Psaume dans la ville

S'arrêter, goûter une parole

Alléluia !

Il est bon de fêter notre Dieu,
il est beau de chanter sa louange !

Le Seigneur rebâtit Jérusalem,
il rassemble les déportés d'Israël ;
il guérit les coeurs brisés
et soigne leurs blessures.

Il compte le nombre des étoiles,
il donne à chacune un nom ;
il est grand, il est fort, notre Maître :
nul n'a mesuré son intelligence.
Le Seigneur élève les humbles
et rabaisse jusqu'à terre les impies.


Entonnez pour le Seigneur l'action de grâce,
jouez pour notre Dieu sur la cithare !

Il couvre le ciel de nuages,
il prépare la pluie pour la terre ;
il fait germer l'herbe sur les montagnes
et les plantes pour l'usage des hommes ;
il donne leur pâture aux troupeaux,
aux petits du corbeau qui la réclament.

La force des chevaux n'est pas ce qu'il aime,
ni la vigueur des guerriers, ce qui lui plaît ;
mais le Seigneur se plaît avec ceux qui le craignent,
avec ceux qui espèrent son amour.

Sœur Véronique Margron

Méditation

Sœur Véronique Margron

Ce psaume est comme un présent qui m’est offert aujourd’hui.
Bénir et rendre grâce pour ces semaines et ces mois passés en compagnie de chacun de vous, lecteurs et écoutants d’un jour ou de tous les jours. Méditants au long court ou passants d’un moment, découvrant une phrase, un mot, une voix. C’est grâce à vous que je trouve le courage d’écrire, c’est en pensant à vous, en priant avec vous, pour vous, que j’éprouve cette joie imprenable, promise par le Christ à ses amis. Joie de n’avoir rien à omettre de la vie. La recueillir tout entière pour la tourner vers ce Dieu que j’aime et désire. Vous êtes un peuple de priants et vous portez ce monde, empêchant qu’il soit plus sombre encore. Communauté éphémère, mais pourtant ô combien vraie.

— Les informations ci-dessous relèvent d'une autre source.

(* ===== verification/HiveObjects.v ===== *)
(** * Hives as objects

    Construction, destruction, assignment, swapping and splicing of hives, and
    the operations that rebuild one ([shrink_to_fit], [reshape]): the parts of
    class [hive] (backport/cpp26/hive.hpp) that work with whole hives.  They are
    compositions of the operations of HiveHeap.v; [this] and [other] are the
    addresses of hive objects, and an object that a function creates on its
    stack lives at an address that is an argument.

    What the element type does is a parameter: [value_init], [copy_of] and
    [move_of] say what its constructors give ([None] when they throw), and
    [moved_from] what they leave behind of an element that was moved. *)
From S2P Require Import Prelude Linked HiveBlock HiveHeap.

#[local] Open Scope Z_scope.

Section objects.
Context {T : Type} `{cfg : Config}.
Context (value_init : option T) (copy_of move_of : T -> option T) (moved_from : T -> T).
Context (select_on_copy : Z -> Z).
Implicit Types (l c this other : loc) (x : T) (w : world T).

(** ** Elements of another hive, one after the other *)

(** Writing to an element. *)
Definition it_assign (it : iterator) x : M T unit :=
  let* l := deref (it_block it) in
  on_field_ l (fun f => _ ← element f (it_index it); write_slot f (it_index it) (Elem x)).

(** [append_input] with the iterators of another hive: its elements are copied. *)
Fixpoint copy_elements (fuel : nat) this (first last : iterator) : M T unit :=
  if it_eqb first last then ret tt else
  match fuel with
  | O => stuck
  | S fuel' =>
      let* x := it_deref first in
      emplace this (copy_of x) ;;;
      let* first := it_next first in
      copy_elements fuel' this first last
  end.

Definition append_from this other : M T unit :=
  let* first := hive_begin other in
  let* last := hive_end other in
  let* n := hive_size other in
  copy_elements (Z.to_nat n) this first last.

(** The loop of [append_moves] and [append_move_to]: each element is moved. *)
Fixpoint move_elements (fuel : nat) this (current last : iterator) : M T unit :=
  if it_eqb current last then ret tt else
  match fuel with
  | O => stuck
  | S fuel' =>
      let* x := it_deref current in
      emplace this (move_of x) ;;;
      it_assign current (moved_from x) ;;;
      let* current := it_next current in
      move_elements fuel' this current last
  end.

Definition append_moves this source : M T unit :=
  let* current := hive_begin source in
  let* last := hive_end source in
  let* n := hive_size source in
  move_elements (Z.to_nat n) this current last.

Definition append_move_to this destination : M T unit :=
  let* current := hive_begin this in
  let* last := hive_end this in
  let* n := hive_size this in
  move_elements (Z.to_nat n) destination current last.

Definition append_default this (count : nat) : M T unit :=
  append_input this (replicate count value_init).

(** [append_range]. *)
Definition append_range this (xs : list (option T)) : M T unit := append_input this xs.

(** ** Objects *)

Definition create_hive this (h : hive_object) : M T unit := fun w =>
  match hives w !! this with
  | None => (Ret tt, set_hives (<[this := h]> (hives w)) w)
  | Some _ => (Stuck, w)
  end.

Definition remove_hive this : M T unit := fun w => (Ret tt, set_hives (delete this (hives w)) w).

(** [~hive]. *)
Definition destroy_hive this : M T unit := release_storage this ;;; remove_hive this.

(** A constructor that delegates: once the delegate has returned, an exception
    in the body runs the destructor. *)
Definition delegating this (target body : M T unit) : M T unit :=
  target ;;; on_raise body (destroy_hive this).

(** ** Constructors *)

Definition hive_alloc this (a : Z) : M T unit :=
  create_hive this (HiveObject a block_capacity_default_limits None 0).

Definition hive_limits_alloc this lim (a : Z) : M T unit :=
  create_hive this (HiveObject a lim None 0) ;;;
  on_raise (validate_limits lim) (remove_hive this).

Definition hive_count this (n : nat) a : M T unit :=
  delegating this (hive_alloc this a) (append_default this n).
Definition hive_count_limits this (n : nat) lim a : M T unit :=
  delegating this (hive_limits_alloc this lim a) (append_default this n).
Definition hive_fill this (n : nat) x a : M T unit :=
  delegating this (hive_alloc this a) (append_copies this n (copy_of x)).
Definition hive_fill_limits this (n : nat) x lim a : M T unit :=
  delegating this (hive_limits_alloc this lim a) (append_copies this n (copy_of x)).
Definition hive_from_input this (xs : list (option T)) a : M T unit :=
  delegating this (hive_alloc this a) (append_input this xs).
Definition hive_from_input_limits this (xs : list (option T)) lim a : M T unit :=
  delegating this (hive_limits_alloc this lim a) (append_input this xs).
Definition hive_from_range this (xs : list (option T)) a : M T unit :=
  delegating this (hive_alloc this a) (append_range this xs).
Definition hive_from_range_limits this (xs : list (option T)) lim a : M T unit :=
  delegating this (hive_limits_alloc this lim a) (append_range this xs).
Definition hive_from_list this (xs : list T) a : M T unit := hive_from_input this (copy_of <$> xs) a.
Definition hive_from_list_limits this (xs : list T) lim a : M T unit :=
  hive_from_input_limits this (copy_of <$> xs) lim a.

Definition hive_copy this other : M T unit :=
  let* o := get_hive other in
  delegating this (hive_limits_alloc this (limits_ o) (select_on_copy (alloc_ o)))
    (append_from this other).
Definition hive_copy_alloc this other a : M T unit :=
  let* o := get_hive other in
  delegating this (hive_limits_alloc this (limits_ o) a) (append_from this other).

(** [steal_from]. *)
Definition steal_from this other : M T unit :=
  let* o := get_hive other in
  upd_hive this (with_control_ (control_ o)) ;;;
  upd_hive other (with_control_ None) ;;;
  match control_ o with
  | Some c => upd_control c (with_owner this)
  | None => ret tt
  end ;;;
  upd_hive this (with_limits (limits_ o)).

(** What follows each [steal_from]. *)
Definition touch_ends this other : M T unit := touch_end this ;;; touch_end other.

Definition hive_move this other : M T unit :=
  let* o := get_hive other in
  hive_alloc this (alloc_ o) ;;;
  steal_from this other ;;; touch_ends this other.

Definition hive_move_alloc this other a : M T unit :=
  let* o := get_hive other in
  delegating this (hive_alloc this a)
    (if always_equal || (a =? alloc_ o) then steal_from this other ;;; touch_ends this other
     else append_moves this other ;;; clear other).
(** ** Assignment

    The operations that replace the elements keep the epoch of the end
    iterators, also when they throw. *)
Definition restoring_epoch this (m : M T unit) : M T unit :=
  let* h := get_hive this in
  let restore := upd_hive this (with_end_epoch (end_epoch_ h)) in
  on_raise m restore ;;; restore.

Definition assign_input this (xs : list (option T)) : M T unit :=
  restoring_epoch this (clear_without_end_invalidation this ;;; append_input this xs).
Definition assign_range this (xs : list (option T)) : M T unit :=
  restoring_epoch this (clear_without_end_invalidation this ;;; append_range this xs).
Definition assign_copies this (n : nat) x : M T unit :=
  restoring_epoch this (clear_without_end_invalidation this ;;; append_copies this n (copy_of x)).
Definition assign this (xs : list (option T)) : M T unit := assign_input this xs.
Definition assign_list this (xs : list T) : M T unit := assign this (copy_of <$> xs).

Definition copy_assign this other : M T unit :=
  if decide (this = other) then ret tt else
  restoring_epoch this (
    (if pocca then
       release_storage this ;;;
       let* o := get_hive other in upd_hive this (with_alloc (alloc_ o))
     else clear_without_end_invalidation this) ;;;
    append_from this other).

(** The branches of [operator=(hive&&)] that take over the storage. *)
Definition assign_by_stealing this other : M T unit :=
  release_storage this ;;;
  (if pocma then let* o := get_hive other in upd_hive this (with_alloc (alloc_ o)) else ret tt) ;;;
  steal_from this other ;;; touch_ends this other.

Definition move_assign this other : M T unit :=
  if decide (this = other) then ret tt else
  let* h := get_hive this in
  let* o := get_hive other in
  if pocma || always_equal || (alloc_ h =? alloc_ o) then assign_by_stealing this other
  else
    restoring_epoch this (
      clear_without_end_invalidation this ;;; append_moves this other ;;; clear other).

(** ** Exchanging *)

Definition adopt this : M T unit :=
  let* h := get_hive this in
  match control_ h with Some c => upd_control c (with_owner this) | None => ret tt end.

Definition swap this other : M T unit :=
  if decide (this = other) then ret tt else
  let* h := get_hive this in
  let* o := get_hive other in
  (if pocs then upd_hive this (with_alloc (alloc_ o)) ;;; upd_hive other (with_alloc (alloc_ h))
   else ret tt) ;;;
  upd_hive this (with_control_ (control_ o)) ;;; upd_hive other (with_control_ (control_ h)) ;;;
  upd_hive this (with_limits (limits_ o)) ;;; upd_hive other (with_limits (limits_ h)) ;;;
  adopt this ;;; adopt other ;;; touch_ends this other.

(** ** Rebuilding

    [tmp] is the address of the local object [rebuilt], which is destroyed at
    the end, also when something throws. *)
Definition with_local tmp (make body : M T unit) : M T unit :=
  make ;;; on_raise body (destroy_hive tmp) ;;; destroy_hive tmp.

Definition shrink_to_fit this tmp : M T unit :=
  trim_capacity this ;;;
  let* cap := hive_capacity this in
  let* n := hive_size this in
  if (cap =? n) || (n =? 0) then ret tt else
  let* h := get_hive this in
  match plan_capacity (limits_ h) 0 n with
  | None => ret tt
  | Some p =>
      if cap <=? pl_added p then ret tt else
      with_local tmp (hive_limits_alloc tmp (limits_ h) (alloc_ h))
        (reserve_blocks tmp p ;;; append_move_to this tmp ;;; swap this tmp)
  end.

(** Whether an active block from [p] on does not respect [lim]. *)
Fixpoint any_outside (fuel : nat) lim (p : option loc) : M T bool :=
  match p with
  | None => ret false
  | Some l =>
      match fuel with
      | O => stuck
      | S fuel' =>
          let* b := get_block l in
          if negb (within lim (capacity (field b))) then ret true
          else any_outside fuel' lim (active_next (act b))
      end
  end.

(** Dropping the reserved blocks that do not respect [lim]; [prev] is the block
    whose [reserved_next] is the link the code's pointer refers to, and [None]
    stands for the head of the list. *)
Definition set_link c (prev : option loc) (n : option loc) : M T unit :=
  match prev with
  | None => upd_control c (with_reserved_head n)
  | Some l => upd_block l (with_reserved_next n)
  end.

Fixpoint drop_outside (fuel : nat) lim c (prev p : option loc) : M T unit :=
  match p with
  | None => ret tt
  | Some l =>
      match fuel with
      | O => stuck
      | S fuel' =>
          let* b := get_block l in
          let next := reserved_next b in
          if negb (within lim (capacity (field b))) then
            set_link c prev next ;;;
            upd_control c (fun k => with_capacity (u64 (ctl_capacity k - capacity (field b))) k) ;;;
            deallocate_block l ;;;
            drop_outside fuel' lim c prev next
          else drop_outside fuel' lim c (Some l) next
      end
  end.

(** The bound of a walk over blocks. *)
Definition block_count : M T nat := fun w => (Ret (size (blocks w)), w).

Definition reshape this tmp lim : M T unit :=
  validate_limits lim ;;;
  let* h := get_hive this in
  match control_ h with
  | None => upd_hive this (with_limits lim)
  | Some c =>
      let* k := get_control c in
      let* fuel := block_count in
      let* rebuild := any_outside fuel lim (active_head k) in
      if rebuild : bool then
        with_local tmp (hive_limits_alloc tmp lim (alloc_ h))
          (let* n := hive_size this in
           reserve tmp n ;;; append_move_to this tmp ;;; swap this tmp)
      else
        drop_outside fuel lim c None (reserved_head k) ;;;
        upd_hive this (with_limits lim)
  end.

(** ** [splice] *)

(** The capacity of the blocks from [p] on; [length_error] at the first one that
    does not respect the limits. *)
Fixpoint active_capacity (fuel : nat) lim (p : option loc) (sum : Z) : M T Z :=
  match p with
  | None => ret sum
  | Some l =>
      match fuel with
      | O => stuck
      | S fuel' =>
          let* b := get_block l in
          if negb (within lim (capacity (field b))) then throw length_error
          else active_capacity fuel' lim (active_next (act b)) (u64 (sum + capacity (field b)))
      end
  end.

(** One round of the loop that hands the blocks over to [destination]. *)
Definition hand_over destination l : M T (option loc) :=
  let* b := get_block l in
  let available := in_available (avl b) in
  upd_block l (with_available_prev None) ;;;
  upd_block l (with_available_next None) ;;;
  upd_block l (with_in_available false) ;;;
  upd_block l (with_control destination) ;;;
  let* d := get_control destination in
  upd_control destination (with_next_order (u64 (next_block_order d + 1))) ;;;
  upd_block l (with_order (next_block_order d)) ;;;
  (if available then available_add destination l else ret tt) ;;;
  let* b := get_block l in
  ret (active_next (act b)).

(** The commit, which only updates pointers and integers. *)
Definition splice_blocks destination source_control (first last : loc) (moved capacity : Z) : M T unit :=
  let* d := get_control destination in
  match active_tail d with
  | Some t => upd_block t (with_active_next (Some first)) ;;; upd_block first (with_active_prev (Some t))
  | None => upd_control destination (with_active_head (Some first)) ;;;
      upd_block first (with_active_prev None)
  end ;;;
  upd_control destination (with_active_tail (Some last)) ;;;
  upd_block last (with_active_next None) ;;;
  for_blocks (hand_over destination) (Some first) ;;;
  upd_control source_control (with_active_head None) ;;;
  upd_control source_control (with_active_tail None) ;;;
  upd_control source_control (with_available_head None) ;;;
  upd_control source_control (with_size 0) ;;;
  upd_control source_control (fun k => with_capacity (u64 (ctl_capacity k - capacity)) k) ;;;
  upd_control destination (fun k => with_size (u64 (ctl_size k + moved)) k) ;;;
  upd_control destination (fun k => with_capacity (u64 (ctl_capacity k + capacity)) k).

Definition splice this source : M T unit :=
  if decide (this = source) then ret tt else
  let* s := get_hive source in
  match control_ s with
  | None => touch_ends this source
  | Some sc =>
      let* k := get_control sc in
      match active_head k with
      | None => touch_ends this source
      | Some first =>
          let* h := get_hive this in
          let* fuel := block_count in
          let* cap := active_capacity fuel (limits_ h) (Some first) 0 in
          match control_ h, reserved_head k with
          | None, None =>
              upd_hive this (with_control_ (Some sc)) ;;;
              upd_hive source (with_control_ None) ;;;
              upd_control sc (with_owner this) ;;;
              touch_ends this source
          | destination, _ =>
              let* d := (match destination with Some d => ret d | None => allocate_control this end) in
              let* last := deref (active_tail k) in
              splice_blocks d sc first last (ctl_size k) cap ;;;
              (match destination with
               | None => upd_hive this (with_control_ (Some d))
               | Some _ => ret tt
               end) ;;;
              touch_ends this source
          end
      end
  end.
End objects.
(* ===== verification/HiveFilter.v ===== *)
(** * Removing elements by a predicate, and finding them by address

    [unique] and [erase_if] of HiveAlgorithms.v against their reference
    functions on the sequence of spots ([unique_by] and [filter]): both go
    through the hive once and erase as they go. *)
From S2P Require Import Prelude Linked HiveBlock HiveHeap HiveInv HiveStore HiveErase HiveAlgorithms.

#[local] Open Scope Z_scope.

Section filtering.
Context {T : Type} `{cfg : Config}.
Implicit Types (l j c this : loc) (w : world T) (rs av : list loc) (x y v : T).
Implicit Types (cs : list (loc * list (segment T))) (F : list (loc * allocation)).

(** Dropping every element that is the same as the last one kept. *)
Fixpoint unique_by {A} (same : A -> A -> bool) (prev : A) (xs : list A) : list A :=
  match xs with
  | [] => []
  | x :: xs' => if same x prev then unique_by same prev xs' else x :: unique_by same x xs'
  end.

Definition unique_list {A} (same : A -> A -> bool) (xs : list A) : list A :=
  match xs with [] => [] | x :: xs' => x :: unique_by same x xs' end.

(** The same on spots, which are compared by their elements. *)
Definition same_spot (same : T -> T -> bool) (p q : loc * Z * T) : bool := same p.2 q.2.

Lemma unique_by_length {A} (same : A -> A -> bool) xs : forall p, (length (unique_by same p xs) <= length xs)%nat.
Proof. induction xs as [|x xs IH]; intros p; simpl; [done|]. case_match; simpl; [by apply le_S|apply le_n_S]; apply IH. Qed.

Lemma hive_end_at w this h : hives w !! this = Some h -> hive_end this w = (Ret (iterator_at (T := T) this h None), w).
Proof. intros Hh. unfold hive_end. by rewrite (bind_ret_eq _ _ _ _ _ (get_hive_ok _ _ _ Hh)). Qed.

Lemma at_end this h : it_eqb (iterator_at (T := T) this h None) (iterator_at (T := T) this h None) = true.
Proof. unfold it_eqb. simpl. by rewrite bool_decide_true, Z.eqb_refl. Qed.

Lemma unique_loop_ok same this F qs : forall fuel w cs rs av h ps p (removed : Z),
  hive_rep w this cs rs av F -> hives w !! this = Some h -> spots cs = ps ++ p :: qs ->
  (length qs <= fuel)%nat -> 0 <= removed -> removed + Z.of_nat (length qs) < 2 ^ 64 ->
  exists w' cs' rs' av',
    unique_loop fuel same this (at_element p.1.1 p.1.2) (iterator_at this h (head qs)) removed w =
      (Ret (removed + (Z.of_nat (length qs) - Z.of_nat (length (unique_by (same_spot same) p qs)))), w') /\
    hive_rep w' this cs' rs' av' F /\ spots cs' = ps ++ p :: unique_by (same_spot same) p qs.
Proof.
  induction qs as [|[[l i] x] qs IH]; intros fuel w cs rs' av h ps p removed HR Hh Hs Hf H0 Hr.
  - exists w, cs, rs', av. rewrite Z.sub_diag, Z.add_0_r. split; [|done].
    destruct fuel; cbn [unique_loop]; by rewrite (bind_ret_eq _ _ _ _ _ (hive_end_at _ _ _ Hh)), at_end.
  - destruct fuel as [|fuel]; cbn [length] in Hf, Hr; [lia|]. cbn [unique_loop].
    rewrite (bind_ret_eq _ _ _ _ _ (hive_end_at _ _ _ Hh)). cbn [head iterator_at it_eqb at_element it_block].
    pose proof Hs as Hs2. rewrite (cons_middle p), app_assoc in Hs2. destruct p as [[l0 i0] y]. cbn [fst snd].
    rewrite (bind_ret_eq _ _ _ _ _ (deref_spec _ _ _ _ _ _ _ HR Hh _ _ _ _ _ Hs2)).
    rewrite (bind_ret_eq _ _ _ _ _ (deref_spec _ _ _ _ _ _ _ HR Hh _ _ _ _ _ Hs)).
    cbn [unique_by]. change (same_spot same (l, i, x) (l0, i0, y)) with (same x y). destruct (same x y).
    + destruct (erase_spec _ _ _ _ _ _ _ _ _ _ _ _ HR Hh Hs2) as (w1 & cs1 & rs1 & av1 & Hrun & HR1 & Hh1 & Hs1).
      rewrite (bind_ret_eq _ _ _ _ _ Hrun). rewrite (u64_small (removed + 1)) by lia.
      rewrite <- app_assoc in Hs1.
      assert (hives w1 !! this = Some (erased_object h (head qs))) as Hh1' by by rewrite Hh1, lookup_insert_eq.
      destruct (IH fuel w1 cs1 rs1 av1 _ ps (l0, i0, y) (removed + 1) HR1 Hh1' Hs1)
        as (w2 & cs2 & rs2 & av2 & Hrun2 & HR2 & Hs3); [lia|lia|lia|].
      exists w2, cs2, rs2, av2. cbn [fst snd] in Hrun2. rewrite Hrun2. split; [|done].
      do 2 f_equal. cbn [length]. lia.
    + rewrite (bind_ret_eq _ _ _ _ _ (next_spec _ _ _ _ _ _ _ HR Hh _ _ _ _ _ Hs2)).
      destruct (IH fuel w cs rs' av h (ps ++ [(l0, i0, y)]) (l, i, x) removed HR Hh Hs2)
        as (w2 & cs2 & rs2 & av2 & Hrun2 & HR2 & Hs3); [lia|lia|lia|].
      exists w2, cs2, rs2, av2. cbn [fst snd] in Hrun2. unfold at_element in *. rewrite Hrun2.
      split; [do 2 f_equal; cbn [length]; lia|]. split; [done|]. by rewrite Hs3, <- app_assoc.
Qed.
Lemma hive_size_bound w this cs rs av F :
  hive_rep w this cs rs av F -> Z.of_nat (length (contents cs)) < 2 ^ 64.
Proof.
  intros (h & _ & _ & Hc). destruct (control_ h) as [c|]; [|by destruct Hc as [-> _]].
  destruct Hc as [k S]. destruct (store_rep_counters _ _ _ _ _ _ _ _ _ S) as [? ?].
  rewrite <- (sr_size _ _ _ _ _ _ _ _ _ S). unfold npos in *. lia.
Qed.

Bénir et rendre grâce pour les voix qui nous ont accompagnés et que j’ai aimées. Celle de chaque « auteur-lecteur », avec son timbre de voix si singulier, avec son art de placer ses intonations sur un verset, un mot, unique à chacun. Vous êtes des musiciens des mots, vous nous avez offert chaque psaume comme une maison hospitalière. Un immense merci pour ces retrouvailles.
Enfin rendre grâce à mon Dieu de toute tendresse. Rien n’est ridicule pour lui de la vie de l’homme. Rien n’est négligeable. Il recueille avec bienveillance toute prière, toute plainte, toute colère, toute attente. Il ne demande qu’une seule chose : que nous nous tournions vers lui. Que nous espérions en son amour, malgré la vie difficile. L’aimer, envers et contre tout.